● Exercise directions: Set down the material exactly as given, please, from its first line through the line that includes "(** C21: over".

● Extracted records:
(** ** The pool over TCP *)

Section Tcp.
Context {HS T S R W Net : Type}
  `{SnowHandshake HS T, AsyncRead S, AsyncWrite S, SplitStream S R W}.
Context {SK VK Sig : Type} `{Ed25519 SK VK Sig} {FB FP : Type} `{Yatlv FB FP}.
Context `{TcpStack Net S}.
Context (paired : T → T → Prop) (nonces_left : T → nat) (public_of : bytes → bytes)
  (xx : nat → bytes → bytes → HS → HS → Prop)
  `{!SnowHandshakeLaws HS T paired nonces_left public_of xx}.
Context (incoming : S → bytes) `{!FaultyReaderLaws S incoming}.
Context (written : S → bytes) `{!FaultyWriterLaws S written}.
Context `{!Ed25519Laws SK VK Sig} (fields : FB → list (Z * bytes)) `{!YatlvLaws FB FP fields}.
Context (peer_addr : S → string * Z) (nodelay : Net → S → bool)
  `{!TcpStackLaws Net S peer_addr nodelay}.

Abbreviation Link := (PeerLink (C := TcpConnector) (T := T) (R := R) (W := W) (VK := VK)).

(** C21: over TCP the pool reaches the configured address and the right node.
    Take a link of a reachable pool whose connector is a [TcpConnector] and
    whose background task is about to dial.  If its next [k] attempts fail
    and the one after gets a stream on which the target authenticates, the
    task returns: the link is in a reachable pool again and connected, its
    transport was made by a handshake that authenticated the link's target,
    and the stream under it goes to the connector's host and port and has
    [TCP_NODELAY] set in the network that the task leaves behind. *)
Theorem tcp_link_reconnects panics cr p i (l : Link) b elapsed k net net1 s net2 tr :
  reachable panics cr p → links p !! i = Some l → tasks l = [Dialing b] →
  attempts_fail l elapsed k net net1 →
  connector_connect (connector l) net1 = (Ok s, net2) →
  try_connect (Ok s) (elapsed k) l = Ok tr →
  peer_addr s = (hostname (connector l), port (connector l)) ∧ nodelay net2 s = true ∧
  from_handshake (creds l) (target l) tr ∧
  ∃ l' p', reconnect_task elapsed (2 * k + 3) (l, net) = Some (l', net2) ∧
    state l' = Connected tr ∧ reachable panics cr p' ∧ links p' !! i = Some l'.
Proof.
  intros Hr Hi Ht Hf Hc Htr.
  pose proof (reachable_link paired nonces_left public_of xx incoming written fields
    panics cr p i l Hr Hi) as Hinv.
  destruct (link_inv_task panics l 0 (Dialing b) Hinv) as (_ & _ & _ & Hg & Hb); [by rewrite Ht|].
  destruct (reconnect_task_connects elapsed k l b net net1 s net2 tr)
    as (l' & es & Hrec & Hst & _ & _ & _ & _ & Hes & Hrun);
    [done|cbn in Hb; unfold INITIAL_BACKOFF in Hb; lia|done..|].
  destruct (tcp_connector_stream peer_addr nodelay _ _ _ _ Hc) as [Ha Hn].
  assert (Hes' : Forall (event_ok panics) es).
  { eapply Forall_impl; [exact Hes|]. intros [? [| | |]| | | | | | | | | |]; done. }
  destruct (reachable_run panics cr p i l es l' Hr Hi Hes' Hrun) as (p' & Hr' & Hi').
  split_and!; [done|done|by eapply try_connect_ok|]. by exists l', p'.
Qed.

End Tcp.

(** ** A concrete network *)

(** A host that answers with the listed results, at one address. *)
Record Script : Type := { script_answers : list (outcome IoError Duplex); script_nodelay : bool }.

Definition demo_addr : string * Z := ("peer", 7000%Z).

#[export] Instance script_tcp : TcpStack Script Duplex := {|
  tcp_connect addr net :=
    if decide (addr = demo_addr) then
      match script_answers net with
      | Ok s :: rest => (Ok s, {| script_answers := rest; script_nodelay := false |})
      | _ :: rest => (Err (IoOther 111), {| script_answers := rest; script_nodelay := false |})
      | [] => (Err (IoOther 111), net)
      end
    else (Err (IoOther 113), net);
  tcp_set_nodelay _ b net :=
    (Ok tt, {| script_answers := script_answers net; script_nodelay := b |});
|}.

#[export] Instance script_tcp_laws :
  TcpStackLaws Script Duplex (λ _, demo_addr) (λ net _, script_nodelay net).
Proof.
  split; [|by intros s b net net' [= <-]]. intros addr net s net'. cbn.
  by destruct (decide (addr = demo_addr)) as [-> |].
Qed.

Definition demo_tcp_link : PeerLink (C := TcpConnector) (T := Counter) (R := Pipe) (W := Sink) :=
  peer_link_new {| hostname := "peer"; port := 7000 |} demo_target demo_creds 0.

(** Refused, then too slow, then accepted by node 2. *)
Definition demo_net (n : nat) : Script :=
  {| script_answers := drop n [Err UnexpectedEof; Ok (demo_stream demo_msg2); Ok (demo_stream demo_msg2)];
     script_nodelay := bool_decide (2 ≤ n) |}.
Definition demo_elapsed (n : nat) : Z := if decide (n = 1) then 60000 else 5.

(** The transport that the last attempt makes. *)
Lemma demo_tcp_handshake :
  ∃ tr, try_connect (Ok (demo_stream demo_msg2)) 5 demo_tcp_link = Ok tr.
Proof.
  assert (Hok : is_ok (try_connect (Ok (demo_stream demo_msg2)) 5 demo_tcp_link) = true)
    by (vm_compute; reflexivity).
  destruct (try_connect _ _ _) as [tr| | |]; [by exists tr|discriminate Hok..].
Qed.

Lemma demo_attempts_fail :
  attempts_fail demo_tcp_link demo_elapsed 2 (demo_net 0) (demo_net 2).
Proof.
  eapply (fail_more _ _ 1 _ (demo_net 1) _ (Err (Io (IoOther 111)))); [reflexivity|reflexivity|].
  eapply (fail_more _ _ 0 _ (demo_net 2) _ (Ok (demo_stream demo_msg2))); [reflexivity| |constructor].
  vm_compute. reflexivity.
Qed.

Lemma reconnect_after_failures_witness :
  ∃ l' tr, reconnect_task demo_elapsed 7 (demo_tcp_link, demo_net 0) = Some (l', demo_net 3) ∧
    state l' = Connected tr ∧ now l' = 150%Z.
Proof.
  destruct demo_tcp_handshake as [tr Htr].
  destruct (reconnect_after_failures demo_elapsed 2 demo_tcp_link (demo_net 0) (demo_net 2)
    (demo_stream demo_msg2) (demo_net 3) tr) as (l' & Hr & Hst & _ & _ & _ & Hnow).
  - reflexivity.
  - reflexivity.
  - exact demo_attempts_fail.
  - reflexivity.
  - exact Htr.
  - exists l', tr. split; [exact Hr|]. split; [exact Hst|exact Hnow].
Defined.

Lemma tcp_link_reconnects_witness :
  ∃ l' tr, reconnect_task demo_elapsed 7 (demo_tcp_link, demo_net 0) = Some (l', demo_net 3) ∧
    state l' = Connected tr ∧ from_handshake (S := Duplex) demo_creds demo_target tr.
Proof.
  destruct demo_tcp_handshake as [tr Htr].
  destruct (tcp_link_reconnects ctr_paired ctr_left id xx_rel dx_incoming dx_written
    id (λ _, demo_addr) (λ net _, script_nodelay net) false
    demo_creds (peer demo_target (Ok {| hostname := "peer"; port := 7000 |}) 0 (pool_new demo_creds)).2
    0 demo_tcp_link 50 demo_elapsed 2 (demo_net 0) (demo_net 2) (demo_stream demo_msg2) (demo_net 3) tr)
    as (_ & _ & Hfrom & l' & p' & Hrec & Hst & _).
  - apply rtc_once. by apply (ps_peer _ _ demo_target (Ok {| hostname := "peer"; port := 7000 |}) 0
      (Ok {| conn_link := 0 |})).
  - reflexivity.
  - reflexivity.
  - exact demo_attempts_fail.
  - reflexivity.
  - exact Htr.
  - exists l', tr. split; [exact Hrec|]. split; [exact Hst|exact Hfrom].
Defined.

● Solution for this task:
(** ** The pool over TCP *)

Section Tcp.
Context {HS T S R W Net : Type}
  `{SnowHandshake HS T, AsyncRead S, AsyncWrite S, SplitStream S R W}.
Context {SK VK Sig : Type} `{Ed25519 SK VK Sig} {FB FP : Type} `{Yatlv FB FP}.
Context `{TcpStack Net S}.
Context (paired : T → T → Prop) (nonces_left : T → nat) (public_of : bytes → bytes)
  (xx : nat → bytes → bytes → HS → HS → Prop)
  `{!SnowHandshakeLaws HS T paired nonces_left public_of xx}.
Context (incoming : S → bytes) `{!FaultyReaderLaws S incoming}.
Context (written : S → bytes) `{!FaultyWriterLaws S written}.
Context `{!Ed25519Laws SK VK Sig} (fields : FB → list (Z * bytes)) `{!YatlvLaws FB FP fields}.
Context (peer_addr : S → string * Z) (nodelay : Net → S → bool)
  `{!TcpStackLaws Net S peer_addr nodelay}.

Abbreviation Link := (PeerLink (C := TcpConnector) (T := T) (R := R) (W := W) (VK := VK)).

(** C21: over TCP the pool reaches the configured address and the right node.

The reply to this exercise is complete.